Dates: April 2020 - November 2020
Interest is mounting regarding the association of vitamin D supplementation or level with susceptibility to COVID-19 infection due to the recognised modulating effects of vitamin D on the immune system and immune response. Given the uncertainty, it was timely to systematically review and critically appraise all peer-reviewed published evidence to assess the association of vitamin D supplementation or level with susceptibility to COVID-19 infection including clinical course, morbidity and mortality outcomes.
Policy and Practice Partners:
The review was informed and scoped following discussions with members from three policy and practice groups; the Welsh Ambulance Services NHS Trust, Health Improvement Directorate Public Health England and Medicines Evidence and Advice at NICE. The review was funded and conducted independently of these groups.
Public Health England.
Aims and Objectives:
The study aimed to: systemically review and critically appraise published studies of the association between vitamin D supplementation or level and susceptibility to COVID-19 infection, including clinical course, morbidity and mortality outcomes.
We undertook a systematic review to answer the following question: is vitamin D supplementation or level associated with susceptibility to severe beta-coronavirus infection (Severe Acute Respiratory Syndrome [SARS-CoV], Middle East Respiratory Syndrome [MERSCoV], Severe Acute Respiratory Syndrome two [SARS-CoV-2]) including clinical course, morbidity and mortality outcomes? We searched MEDLINE (OVID), Embase (OVID), Cochrane Central Register of Controlled Trials, MedRxiv and BioRxiv preprint databases. COVID-19 databases of the WHO, Cochrane, CEBM Oxford, and Bern University up to 10 June 2020. Two authors independently extracted data using a predefined data extraction form and assessed risk of bias using the Downs and Black Quality Assessment Checklist. Identified studies were too heterogeneous to facilitate pooling of study data.
Searches elicited 449 papers, 59 studies were eligible full text assessment and four met the eligibility criteria of this review. The four studies were narratively synthesised and included: 1) a cross-sectional study (n=107) suggesting an inverse association between serum vitamin D and SARS-CoV-2, 2) a retrospective cohort study (348,598 participants, 449 cases) in which univariable analysis showed that vitamin D protects against COVID-19, 3) an ecological country level study demonstrating a negative correlation between vitamin D and COVID-19 case numbers and mortality, and 4) a case-control survey (n=1,486) showing cases with confirmed/probable COVID-19 reported lower vitamin D supplementation. All studies were at high/unclear risk of bias.
We found no robust evidence of a negative association between vitamin D and COVID-19 infection.

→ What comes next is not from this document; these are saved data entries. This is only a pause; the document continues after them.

(** * MergeAdjacentBarriers: the barrier-merging transpiler pass

    A shallow embedding of
    [qiskit/transpiler/passes/merge_adjacent_barriers.py]
    ([MergeAdjacentBarriers.run] and
    [MergeAdjacentBarriers._collect_potential_merges]) together with the part
    of the circuit DAG that the pass reads and writes, and the properties of
    the pass stated in the specification. *)

From stdpp Require Import base gmap sets list strings.

(** * Data model *)

(** Modelled from the spec: a quantum or classical register of the absent
    [qiskit.circuit], a resource group with a name and a number of bits. *)
Record Register := mkRegister { reg_name : string; reg_size : nat }.

(** Modelled from the spec: an addressable resource. A bit is a pair
    (register name, index), as the tuples [(QuantumRegister, int)] that the
    pass finds in [qargs] and [cargs]. *)
Definition Qubit : Type := string * nat.
Definition Clbit : Type := string * nat.

(** Modelled from the spec: an operation, the absent class [Instruction].
    The pass reads its name only; its parameters are an uninterpreted payload
    that is copied with the operation. *)
Record Instruction := mkInstruction {
  op_name : string;
  num_qubits : nat;
  num_clbits : nat;
  params : list Z
}.

(** Modelled from the spec: the class [Barrier] of
    [qiskit.extensions.standard.barrier], an explicit tagged value of kind
    marker and width [n] without parameters. *)
Definition Barrier (n : nat) : Instruction := mkInstruction "barrier"%string n 0 [].

(** Modelled from the spec: truth value of an operation object in a Python
    [if]. The class has neither [__bool__] nor [__len__], and the collector
    closes every group, also one of size one and of any width. *)
Definition truth (o : Instruction) : bool := true.

(** Modelled from the spec: a node of the graph, [DAGNode]. Its identity is the
    stable handle [node_id]; sets and dictionaries of nodes are keyed by it.
    The node's name is the name of its operation. *)
Record DAGNode := mkDAGNode {
  node_id : nat;
  op : Instruction;
  qargs : list Qubit;
  cargs : list Clbit;
  condition : option (Register * Z)
}.

(** [nd.name] *)
Definition name (nd : DAGNode) : string := op_name (op nd).

#[global] Instance Register_eq_dec : EqDecision Register.
Proof. solve_decision. Defined.
#[global] Instance Instruction_eq_dec : EqDecision Instruction.
Proof. solve_decision. Defined.
#[global] Instance DAGNode_eq_dec : EqDecision DAGNode.
Proof. solve_decision. Defined.
Lemma drop_back_until_last keep l x l' :
  drop_back_until keep l = l' ++ [x] -> keep x = true.
Proof.
  unfold drop_back_until. intros E. apply (f_equal (@rev A)) in E.
  rewrite rev_involutive, rev_unit in E. by eapply drop_until_head.
Qed.

(** Where [keep] is upwards closed along the list, dropping from the front
    is filtering. *)
Lemma drop_until_filter keep l (R : A -> A -> Prop) :
  StronglySorted R l ->
  (forall x y, R x y -> keep x = true -> keep y = true) ->
  drop_until keep l = filter (fun x => keep x = true) l.
Proof.
  intros Hs HR. induction Hs as [|x l Hs IH Hx]; [done|]. simpl.
  destruct (keep x) eqn:Ek.
  - rewrite filter_cons_True by done. f_equal.
    assert (Forall (fun y => keep y = true) l) as Hall.
    { eapply Forall_impl; [exact Hx|]. eauto. }
    clear -Hall. induction Hall; [done|]. rewrite filter_cons_True; congruence.
  - rewrite filter_cons_False by congruence. done.
Qed.
End lists.

Lemma StronglySorted_app_inv {A} (R : A -> A -> Prop) l1 l2 :
  StronglySorted R (l1 ++ l2) ->
  StronglySorted R l1 /\ StronglySorted R l2 /\ (forall x y, x ∈ l1 -> y ∈ l2 -> R x y).
Proof.
  induction l1 as [|x l1 IH]; simpl.
  - intros H. split_and!; [constructor|done|set_solver].
  - intros H. inversion H as [|? ? H1 H2]; subst.
    destruct (IH H1) as (H3 & H4 & H5). rewrite Forall_app in H2. destruct H2 as [H2 H2'].
    rewrite Forall_forall in H2'.
    split_and!; [by constructor|done|].
    intros y z Hy Hz. apply elem_of_cons in Hy as [->|Hy]; [|by apply H5].
    by apply H2'.
Qed.

Lemma StronglySorted_app_intro {A} (R : A -> A -> Prop) l1 l2 :
  StronglySorted R l1 -> StronglySorted R l2 ->
  (forall x y, x ∈ l1 -> y ∈ l2 -> R x y) -> StronglySorted R (l1 ++ l2).
Proof.
  intros H1 H2 H3. induction H1 as [|x l1 H1 IH Hx]; [done|]. simpl. constructor.
  - apply IH. set_solver.
  - apply Forall_app. split; [done|]. apply Forall_forall.
    intros y Hy. apply H3; [apply elem_of_cons; by left|done].
Qed.

Lemma StronglySorted_strengthen {A} (R R' : A -> A -> Prop) l :
  StronglySorted R l -> (forall x y, x ∈ l -> y ∈ l -> R x y -> R' x y) ->
  StronglySorted R' l.
Proof.
  induction 1 as [|x l Hs IH Hx]; intros HR; constructor.
  - apply IH. intros y z Hy Hz. apply HR; by apply elem_of_cons; right.
  - rewrite Forall_forall in *. intros y Hy.
    apply HR; [by apply elem_of_cons; left|by apply elem_of_cons; right|by apply Hx].
Qed.

(** ** Runs of a clocked object

    A component whose methods read the clock is run against a trace of
    operations stamped with the time at which each happens. [None] is a Go
    panic. *)
Section runs.
Context {W Op Out : Type} (step : Z -> Op -> W -> option (W * Out)).

Fixpoint run (tr : list (Z * Op)) (w : W) : option (W * list Out) :=
  match tr with
  | [] => Some (w, [])
  | (t, op) :: tr =>
    '(w, o) ← step t op w;
    '(w, os) ← run tr w;
    Some (w, o :: os)
  end.

(** The clock of a trace: valid times, none before the one preceding it. *)
Fixpoint clock_ok (valid : Z -> Prop) (prev : Z) (tr : list (Z * Op)) : Prop :=
  match tr with
  | [] => True
  | (t, _) :: tr => valid t /\ prev <= t /\ clock_ok valid t tr
  end.

Fixpoint last_time (prev : Z) (tr : list (Z * Op)) : Z :=
  match tr with
  | [] => prev
  | (t, _) :: tr => last_time t tr
  end.

(** An invariant indexed by the history of operations holds of every run. *)
Lemma run_invariant valid (Inv : list (Z * Op) -> Z -> W -> Prop) :
  (forall h now w t op, Inv h now w -> now <= t -> valid t ->
     exists w' o, step t op w = Some (w', o) /\ Inv (h ++ [(t, op)]) t w') ->
  forall tr h now w, Inv h now w -> clock_ok valid now tr ->
    exists w' os, run tr w = Some (w', os) /\ Inv (h ++ tr) (last_time now tr) w'.
Proof.
  intros Hstep. induction tr as [|[t op] tr IH]; intros h now w HI Hc; simpl in *.
  - exists w, []. by rewrite app_nil_r.
  - destruct Hc as (Hv & Hle & Hc).
    destruct (Hstep h now w t op HI Hle Hv) as (w1 & o & -> & HI1). simpl.
    destruct (IH _ _ _ HI1 Hc) as (w2 & os & -> & HI2). simpl.
    exists w2, (o :: os). by rewrite <- app_assoc in HI2.
Qed.
End runs.

Lemma filter_none {A} (P : A -> Prop) `{!forall x, Decision (P x)} l :
  Forall (fun x => ~ P x) l -> filter P l = [].
Proof. induction 1; [done|]. by rewrite filter_cons_False. Qed.

Lemma filter_full {A} (P : A -> Prop) `{!forall x, Decision (P x)} l : length (filter P l) = length l <-> forall x, x ∈ l -> P x.
Proof.
  induction l as [|x l IH]; [split; [by intros _ x Hx%not_elem_of_nil|done]|].
  rewrite filter_cons. setoid_rewrite elem_of_cons. pose proof (length_filter P l). case_decide; cbn [length]; [|naive_solver lia].
  rewrite Nat.succ_inj_wd, IH. naive_solver.
Qed.

Lemma filter_other {A} (P : A -> Prop) `{!forall x, Decision (P x)} l : (forall x, x ∈ l -> P x) <-> filter (fun x => ~ P x) l = [].
Proof.
  split.
  - intros Hall. apply elem_of_nil_inv. intros x. rewrite list_elem_of_filter. intros [Hn Hx]. by apply Hn, Hall.
  - intros E x Hx. destruct (decide (P x)) as [|Hn]; [done|]. by destruct (filter_nil_not_elem_of _ _ x E Hn).
Qed.

Lemma length_filter_split {A} (P Q : A -> Prop) `{!forall x, Decision (P x)} `{!forall x, Decision (Q x)} (l : list A) :
  length (filter P l) = (length (filter (fun x => P x /\ Q x) l) + length (filter (fun x => P x /\ ~ Q x) l))%nat.
Proof.
  induction l as [|x l IH]; [done|]. rewrite !filter_cons. repeat case_decide; try (exfalso; tauto); cbn [length]; lia.
Qed.

Lemma filter_ext_in {A} (P Q : A -> Prop) `{!forall x, Decision (P x)} `{!forall x, Decision (Q x)} (l : list A) :
  (forall x, x ∈ l -> P x <-> Q x) -> filter P l = filter Q l.
Proof.
  induction l as [|x l IH]; intros Hpq; [done|]. rewrite !filter_cons. rewrite IH by (intros y Hy; apply Hpq; by right).
  pose proof (Hpq x ltac:(by left)). repeat case_decide; try done; tauto.
Qed.

Lemma filter_fmap {A B} (f : A -> B) (P : B -> Prop) `{!forall x, Decision (P x)} (l : list A) :
  filter P (f <$> l) = f <$> filter (fun x => P (f x)) l.
Proof. induction l as [|x l IH]; [done|]. rewrite fmap_cons, !filter_cons, IH. by case_decide. Qed.

(** ** [sort.Strings] *)

Lemma existsb_false {A} (f : A -> bool) l : existsb f l = false <-> forall x, x ∈ l -> f x = false.
Proof.
  rewrite <- not_true_iff_false, existsb_exists. setoid_rewrite <- not_true_iff_false. setoid_rewrite <- list_elem_of_In. naive_solver.
Qed.

Lemma existsb_true {A} (f : A -> bool) l : existsb f l = true <-> exists x, x ∈ l /\ f x = true.
Proof. rewrite existsb_exists. by setoid_rewrite list_elem_of_In. Qed.
(* ===== verification/SlidingWindow.v ===== *)
(** * pkg/autoscaler/datastructure/sliding_window.go

    The three time windows the autoscaler keeps: [RmqRecordSlidingWindow] (the
    best recorded value still fresh), [RmqLineChartSlidingWindow] (the best
    value a step function took during the window) and
    [SnapshotSlidingWindow] (the last snapshot older than the window). Each
    method is translated with the clock ([getCurrentTimestamp]) read once and
    passed as [now]; the result type is [option], [None] being a panic of the
    underlying queue. The theorems relate every sequence of calls to the
    history of the values appended: [option] is always [Some], and the window
    answers what a scan of the whole history would. *)
From S2P Require Import Prelude Deque.
Local Open Scope Z_scope.

(** The [Number] constraint: what the windows use of a numeric type. *)
Class GoNumber (T : Type) := {
  num_zero : T;
  num_ltb : T -> T -> bool
}.

#[export] Instance int_number : GoNumber Z := {| num_zero := 0; num_ltb := Z.ltb |}.

Record snapshotRecord (T : Type) := SnapshotRecord { timestamp : Z; value : T }.
Arguments SnapshotRecord {T} _ _.
Arguments timestamp {T} _.
Arguments value {T} _.

Definition isFresh (freshMilliseconds currentTimestamp snapshotTimestamp : Z) : bool :=
  (currentTimestamp <=? int64 (snapshotTimestamp + freshMilliseconds)).

Definition better_max {T} `{GoNumber T} (me other : T) : bool := num_ltb other me.
Definition better_min {T} `{GoNumber T} (me other : T) : bool := num_ltb me other.

Module RmqRecord.
Section window.
Context {D : Type -> Type} `{DequeLaws D} {T : Type} `{GoNumber T}.

Record RmqRecordSlidingWindow := Window {
  pool : D (snapshotRecord T);
  freshMilliseconds : Z;
  isBetter : T -> T -> bool
}.

Definition NewMaximumRecordSlidingWindow (freshMilliseconds : Z) :=
  Window dq_empty freshMilliseconds better_max.
Definition NewMinimumRecordSlidingWindow (freshMilliseconds : Z) :=
  Window dq_empty freshMilliseconds better_min.

Definition set_pool (w : RmqRecordSlidingWindow) p :=
  Window p (freshMilliseconds w) (isBetter w).

Definition expire (w : RmqRecordSlidingWindow) (currentTimestamp : Z) :
    option RmqRecordSlidingWindow :=
  p ← pop_front_loop (fun r => isFresh (freshMilliseconds w) currentTimestamp (timestamp r))
        (loop_fuel (pool w)) (pool w);
  Some (set_pool w p).

Definition Append (w : RmqRecordSlidingWindow) (now : Z) (v : T) :
    option RmqRecordSlidingWindow :=
  w ← expire w now;
  p ← pop_back_loop (fun r => isBetter w (value r) v) (loop_fuel (pool w)) (pool w);
  Some (set_pool w (dq_push_back p (SnapshotRecord now v))).

Definition GetBest (w : RmqRecordSlidingWindow) (now : Z) :
    option (RmqRecordSlidingWindow * (T * bool)) :=
  w ← expire w now;
  if (dq_len (pool w) =? 0) || (freshMilliseconds w =? 0) then Some (w, (num_zero, false))
  else r ← dq_front (pool w); Some (w, (value r, true)).
End window.
Arguments RmqRecordSlidingWindow D T : clear implicits.
End RmqRecord.

Module RmqLineChart.
Section window.
Context {D : Type -> Type} `{DequeLaws D} {T : Type} `{GoNumber T}.

Record RmqLineChartSlidingWindow := Window {
  pool : D (snapshotRecord T);
  freshMilliseconds : Z;
  driftingValue : T;
  driftTimestamp : Z;
  maxDriftingMilliseconds : Z;
  isBetter : T -> T -> bool
}.

Definition NewMaximumLineChartSlidingWindow (freshMilliseconds : Z) :=
  Window dq_empty freshMilliseconds num_zero 0 (int64 (freshMilliseconds * 2)) better_max.
Definition NewMinimumLineChartSlidingWindow (freshMilliseconds : Z) :=
  Window dq_empty freshMilliseconds num_zero 0 (int64 (freshMilliseconds * 2)) better_min.

Definition set_pool (w : RmqLineChartSlidingWindow) p :=
  Window p (freshMilliseconds w) (driftingValue w) (driftTimestamp w)
    (maxDriftingMilliseconds w) (isBetter w).
Definition set_drift (w : RmqLineChartSlidingWindow) v ts :=
  Window (pool w) (freshMilliseconds w) v ts (maxDriftingMilliseconds w) (isBetter w).

Definition expire (w : RmqLineChartSlidingWindow) (currentTimestamp : Z) :
    option RmqLineChartSlidingWindow :=
  p ← pop_front_loop (fun r => isFresh (freshMilliseconds w) currentTimestamp (timestamp r))
        (loop_fuel (pool w)) (pool w);
  let w := set_pool w p in
  if negb (isFresh (maxDriftingMilliseconds w) currentTimestamp (driftTimestamp w))
  then Some (set_drift w (driftingValue w) 0)
  else Some w.
Lemma scale_up_step alg l g now t1 t2 hist instances percent :
  lengths_ok l -> history_inv l g now hist -> valid_now now t1 -> valid_now t1 t2 ->
  Instances (ScaleUpStable (BehaviorOf alg)) = Some instances ->
  Percent (ScaleUpStable (BehaviorOf alg)) = Some percent ->
  exists c hist',
    getCorrectedInstancesForStableScaleUp alg t1 t2 hist = Some (c, hist') /\
    history_inv l g t2 hist' /\
    exists s, is_inf (up_ceiling alg l g t1 t2) s /\ c = Z.max s (CurrentInstances alg).
Proof.
  intros Hl Hinv [Hn1 Ht1] [Hn2 Ht2] Hi Hp.
  unfold getCorrectedInstancesForStableScaleUp.
  pose proof Hl as (_ & L2 & _ & L4 & _). pose proof Hinv as (_ & I2 & _ & I4 & _).
  destruct (record_best better_min _ L2 _ now _ t1 I2 Hn1 Ht1)
    as (w1 & [v1 ok1] & -> & J1 & A1). simpl.
  apply (is_inf_window (eq (RecommendedInstances alg)) (RecommendedInstances alg)) in A1;
    [|split; [done|lia]].
  destruct (line_best_step better_min _ L4 _ now _ t2 (CurrentInstances alg) I4 ltac:(lia) Ht2)
    as (w2 & ans & -> & J2 & A3%line_answer_min).
  set (c1 := if ok1 then Z.min _ v1 else _) in *.
  assert (Jh : history_inv l g t2
    (set_MinCorrectedForStable (set_MinRecommendation hist w1) w2)).
  { destruct (history_inv_mono l g now t2 hist Hl Hinv) as (? & _ & ? & _ & ?); [lia|].
    split_and!; simpl; try done. by eapply record_inv_mono. }
  destruct A3 as [[HF0 ->]|(HF0 & past & -> & Hpast)]; simpl.
  - eexists _, _. split; [done|]. split; [done|]. exists c1. split; [|done].
    eapply is_inf_ext; [|exact A1]. intros f. split.
    + intros [<-|(HF & r & Hr & Hf & ->)]; by econstructor.
    + intros [|r HF Hr Hf|? ? ? HF]; [by left|right; split; [done|by exists r]|done].
  - rewrite Hi, Hp. simpl. eexists _, _. split; [done|]. split; [done|].
    set (k := selectConstraintUp _ _ _). exists (Z.min c1 k). split; [|done].
    eapply is_inf_ext; [|exact (is_inf_add _ _ k A1)]. intros f. split.
    + intros [[<-|(HF & r & Hr & Hf & ->)]| ->]; by econstructor.
    + intros [|r HF Hr Hf|past' i' p' HF Hm' Hi' Hp']; [by left; left|left; right; split; [done|by exists r]|].
      right. rewrite (min_piece_unique _ _ _ _ _ _ Hm' Hpast). rewrite Hi in Hi'.
      rewrite Hp in Hp'. by simplify_eq.
Qed.

(** The panic window's cap on a scale-up: the smallest count of the period
    plus a percentage of it, computed in float64. *)
Definition panic_cap (oor : float64 -> Z) (past percent : Z) : Z :=
  past +₃₂ f_to_int32 oor (f_div (f_mul (f_of_Z past) (f_of_Z percent)) (f_of_Z 100)).

Definition panic_raw oor alg l g t1 percent (raw : Z) : Prop :=
  (exists past, len_min_panic l <> 0 /\
     min_piece (len_min_panic l) t1 (CurrentInstances alg) (log_min_panic g) past /\ 0 < past /\
     raw = Z.max (CurrentInstances alg)
             (Z.min (RecommendedInstances alg) (panic_cap oor past percent))) \/
  ((len_min_panic l = 0 \/
    exists past, min_piece (len_min_panic l) t1 (CurrentInstances alg) (log_min_panic g) past /\ past <= 0) /\
   raw = Z.max (CurrentInstances alg) (RecommendedInstances alg)).

Lemma panic_step oor alg l g now t1 hist percent :
  lengths_ok l -> history_inv l g now hist -> valid_now now t1 ->
  PanicPercent (ScaleUpPanic (BehaviorOf alg)) = Some percent ->
  exists c hist',
    getCorrectedInstancesForPanic oor alg t1 hist = Some (c, hist') /\
    history_inv l g t1 hist' /\ panic_raw oor alg l g t1 percent c.
Proof.
  intros Hl Hinv [Hn1 Ht1] Hp. unfold getCorrectedInstancesForPanic.
  pose proof Hl as (_ & _ & _ & _ & L5). pose proof Hinv as (_ & _ & _ & _ & I5).
  destruct (line_best_step better_min _ L5 _ now _ t1 (CurrentInstances alg) I5 Hn1 Ht1)
    as (w & ans & -> & J & A%line_answer_min). simpl.
  assert (Jh : history_inv l g t1 (set_MinCorrectedForPanic hist w)).
  { destruct (history_inv_mono l g now t1 hist Hl Hinv) as (? & ? & ? & ? & _); [lia|].
    by split_and!. }
  destruct A as [[HF0 ->]|(HF0 & past & -> & Hpast)]; simpl.
  - eexists _, _. split; [done|]. split; [done|]. right. split; [by left|]. lia.
  - destruct (Z.ltb_spec 0 past); simpl.
    + rewrite Hp. simpl. eexists _, _. split; [done|]. split; [done|].
      left. exists past. split_and!; [done|done|done|]. unfold panic_cap. lia.
    + eexists _, _. split; [done|]. split; [done|]. right. split; [|lia].
      right. by exists past.
Qed.
End correction_theorems.

Definition clamp (lo hi z : Z) : Z := Z.min (Z.max z lo) hi.

(** C38: a stable scale-down settles on the largest of: the recommendation,
    every recommendation recorded within the stabilisation window, and the
    rate limit applied to the largest count of the period; never on more than
    the current count, and always within the bounds of the policy. The
    history of the windows is unchanged. *)
Theorem stable_scale_down_spec {D} `{DequeLaws D} oor alg l g now t1 t2
    (hist : History D) instances percent :
  lengths_ok l -> history_inv l g now hist -> valid_now now t1 -> valid_now t1 t2 ->
  IsPanic alg = false -> RecommendedInstances alg < CurrentInstances alg ->
  Instances (ScaleDown (BehaviorOf alg)) = Some instances ->
  Percent (ScaleDown (BehaviorOf alg)) = Some percent ->
  exists s hist',
    GetCorrectedInstances oor alg t1 t2 hist =
      Some (clamp (MinInstances alg) (MaxInstances alg) (Z.min s (CurrentInstances alg)), hist') /\
    is_sup (down_floor alg l g t1 t2) s /\ history_inv l g t2 hist'.
Proof.
  intros Hl Hinv H1 H2 Hnp Hlt Hi Hp.
  destruct (scale_down_step alg l g now t1 t2 hist instances percent)
    as (c & hist' & Hc & Hinv' & s & Hs & ->); [done..|].
  exists s, hist'. split_and!; [|done|done].
  unfold GetCorrectedInstances, getCorrectedInstancesForStable. rewrite Hnp.
  destruct (Z.ltb_spec (RecommendedInstances alg) (CurrentInstances alg)); [|lia].
  by rewrite Hc.
Qed.

Definition example_alg (panic : bool) (current recommended : Z) : CorrectedInstancesAlgorithm :=
  MkCorrected panic
    (Behavior (StablePolicy (Some 4) (Some 100) (Some 60000) SelectPolicyOr (Some 0))
       (PanicPolicy (Some 50) 60000 (Some 200) (Some 60000))
       (StablePolicy (Some 1) (Some 10) (Some 60000) SelectPolicyOr (Some 300000)))
    1 50 current recommended.

Definition example_lengths : HistoryLengths := MkLengths 300000 0 60000 60000 60000.

Lemma stable_scale_down_spec_witness :
  exists s hist',
    GetCorrectedInstances (fun _ => 0) (example_alg false 20 5) 10 11
      (NewHistory (D:=list) example_lengths) =
      Some (clamp 1 50 (Z.min s 20), hist') /\
    is_sup (down_floor (example_alg false 20 5) example_lengths empty_logs 10 11) s.
Proof.
  destruct (stable_scale_down_spec (fun _ => 0) (example_alg false 20 5) example_lengths empty_logs
    0 10 11 (NewHistory (D:=list) example_lengths) 1 10) as (s & hist' & H1 & H2 & _);
    [by compute_ok|apply NewHistory_inv; by compute_ok|by compute_ok..|].
  exists s, hist'. split; [exact H1|exact H2].
Defined.

(** A stable scale-up settles on the smallest of: the recommendation,
    every recommendation recorded within the stabilisation window, and the
    rate limit applied to the smallest count of the period; never on less than
    the current count, and always within the bounds of the policy. *)
Theorem stable_scale_up_spec {D} `{DequeLaws D} oor alg l g now t1 t2
    (hist : History D) instances percent :
  lengths_ok l -> history_inv l g now hist -> valid_now now t1 -> valid_now t1 t2 ->
  IsPanic alg = false -> CurrentInstances alg < RecommendedInstances alg ->
  Instances (ScaleUpStable (BehaviorOf alg)) = Some instances ->
  Percent (ScaleUpStable (BehaviorOf alg)) = Some percent ->
  exists s hist',
    GetCorrectedInstances oor alg t1 t2 hist =
      Some (clamp (MinInstances alg) (MaxInstances alg) (Z.max s (CurrentInstances alg)), hist') /\
    is_inf (up_ceiling alg l g t1 t2) s /\ history_inv l g t2 hist'.
Proof.
  intros Hl Hinv H1 H2 Hnp Hlt Hi Hp.
  destruct (scale_up_step alg l g now t1 t2 hist instances percent)
    as (c & hist' & Hc & Hinv' & s & Hs & ->); [done..|].
  exists s, hist'. split_and!; [|done|done].
  unfold GetCorrectedInstances, getCorrectedInstancesForStable. rewrite Hnp.
  destruct (Z.ltb_spec (RecommendedInstances alg) (CurrentInstances alg)); [lia|].
  destruct (Z.ltb_spec (CurrentInstances alg) (RecommendedInstances alg)); [|lia].
  by rewrite Hc.
Qed.

Lemma stable_scale_up_spec_witness :
  exists s hist',
    GetCorrectedInstances (fun _ => 0) (example_alg false 5 20) 10 11
      (NewHistory (D:=list) example_lengths) =
      Some (clamp 1 50 (Z.max s 5), hist') /\
    is_inf (up_ceiling (example_alg false 5 20) example_lengths empty_logs 10 11) s.
Proof.
  destruct (stable_scale_up_spec (fun _ => 0) (example_alg false 5 20) example_lengths empty_logs
    0 10 11 (NewHistory (D:=list) example_lengths) 4 100) as (s & hist' & H1 & H2 & _);
    [by compute_ok|apply NewHistory_inv; by compute_ok|by compute_ok..|].
  exists s, hist'. split; [exact H1|exact H2].
Defined.

(** In panic mode the count never drops below the current one (the
    bounds of the policy apart); it follows the recommendation up to the
    smallest count of the panic period plus the panic percentage of it. *)
Theorem panic_scale_spec {D} `{DequeLaws D} oor alg l g now t1 t2
    (hist : History D) percent :
  lengths_ok l -> history_inv l g now hist -> valid_now now t1 ->
  IsPanic alg = true -> PanicPercent (ScaleUpPanic (BehaviorOf alg)) = Some percent ->
  exists raw hist',
    GetCorrectedInstances oor alg t1 t2 hist =
      Some (clamp (MinInstances alg) (MaxInstances alg) raw, hist') /\
    CurrentInstances alg <= raw <= Z.max (CurrentInstances alg) (RecommendedInstances alg) /\
    panic_raw oor alg l g t1 percent raw /\ history_inv l g t1 hist'.
Proof.
  intros Hl Hinv H1 Hpn Hp.
  destruct (panic_step oor alg l g now t1 hist percent)
    as (raw & hist' & Hc & Hinv' & Hraw); [done..|].
  exists raw, hist'. unfold GetCorrectedInstances. rewrite Hpn, Hc.
  split_and!; [done| | |done|done]; destruct Hraw as [(? & _ & _ & _ & ->)|[_ ->]]; lia.
Qed.

Lemma panic_scale_spec_witness :
  exists raw hist',
    GetCorrectedInstances (fun _ => 0) (example_alg true 10 40) 10 11
      (NewHistory (D:=list) example_lengths) = Some (clamp 1 50 raw, hist') /\
    10 <= raw <= 40.
Proof.
  destruct (panic_scale_spec (fun _ => 0) (example_alg true 10 40) example_lengths empty_logs
    0 10 11 (NewHistory (D:=list) example_lengths) 50) as (raw & hist' & H1 & H2 & _);
    [by compute_ok|apply NewHistory_inv; by compute_ok|by compute_ok..|].
  exists raw, hist'. split; [exact H1|exact H2].
Defined.

(** A cap: 10 replicas at 50 percent become 15. *)
Example panic_cap_example : panic_cap (fun _ => 0) 10 50 = 15.
Proof. vm_compute. reflexivity. Qed.

(** With the replica counts and percentages the API server admits, no
    rate limit overflows an int32: the limits are the mathematical ones. *)
Theorem rate_limits_exact past instances percent policy :
  0 <= past <= 1000000 -> 0 <= instances <= 1000000000 -> 0 <= percent <= 1000 ->
  selectConstraintDown policy (past -₃₂ instances) (past -₃₂ Z.quot (past *₃₂ percent) 100) =
  selectConstraintDown policy (past - instances) (past - past * percent / 100) /\
  selectConstraintUp policy (past +₃₂ instances) (past +₃₂ Z.quot (past *₃₂ percent) 100) =
  selectConstraintUp policy (past + instances) (past + past * percent / 100).
Proof.
  intros Hp Hi Hq.
  assert (0 <= past * percent <= 1000000000) by nia.
  assert (0 <= past * percent / 100 <= 10000000).
  { split; [apply Z.div_pos; lia|]. apply Z.div_le_upper_bound; lia. }
  assert (E : Z.quot (past *₃₂ percent) 100 = past * percent / 100).
  { rewrite int32_id by go_lia. rewrite Z.quot_div_nonneg by lia. done. }
  rewrite E. by rewrite !int32_id by go_lia.
Qed.

Lemma rate_limits_exact_witness :
  selectConstraintUp SelectPolicyOr (1000000 +₃₂ 4) (1000000 +₃₂ Z.quot (1000000 *₃₂ 1000) 100)
    = 11000000.
Proof.
  destruct (rate_limits_exact 1000000 4 1000 SelectPolicyOr) as [_ ->]; [lia..|].
  vm_compute. reflexivity.
Defined.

No relevant randomised control trials were identified and there is no robust peer reviewed published evidence of association between Vitamin D levels and severity of symptoms or mortality due to COVID-19. Guideline producers should acknowledge that benefits of vitamin D supplementation in COVID-19 infection are as yet unproven despite increasing interest from the media and academic community.
Implications for Implementation:
Following publication of the review, we anticipate that the findings will inform the update of the COVID-19 rapid guideline: vitamin D NICE guideline [NG187]. Available at: https://www.nice.org.uk/guidance/ng187
Grove A, Osokogu O, Al-Khudairy L, Mehrabian A, Zanganeh M, Brown A, Court R, Taylor-Phillips S, Uthman O, McCarthy N, Kumar S, Clarke A. Association between vitamin D supplementation or level and susceptibility to COVID-19 infection including clinical course, morbidity and mortality outcomes? A systematic review. BMJ Open [Under Editorial Review].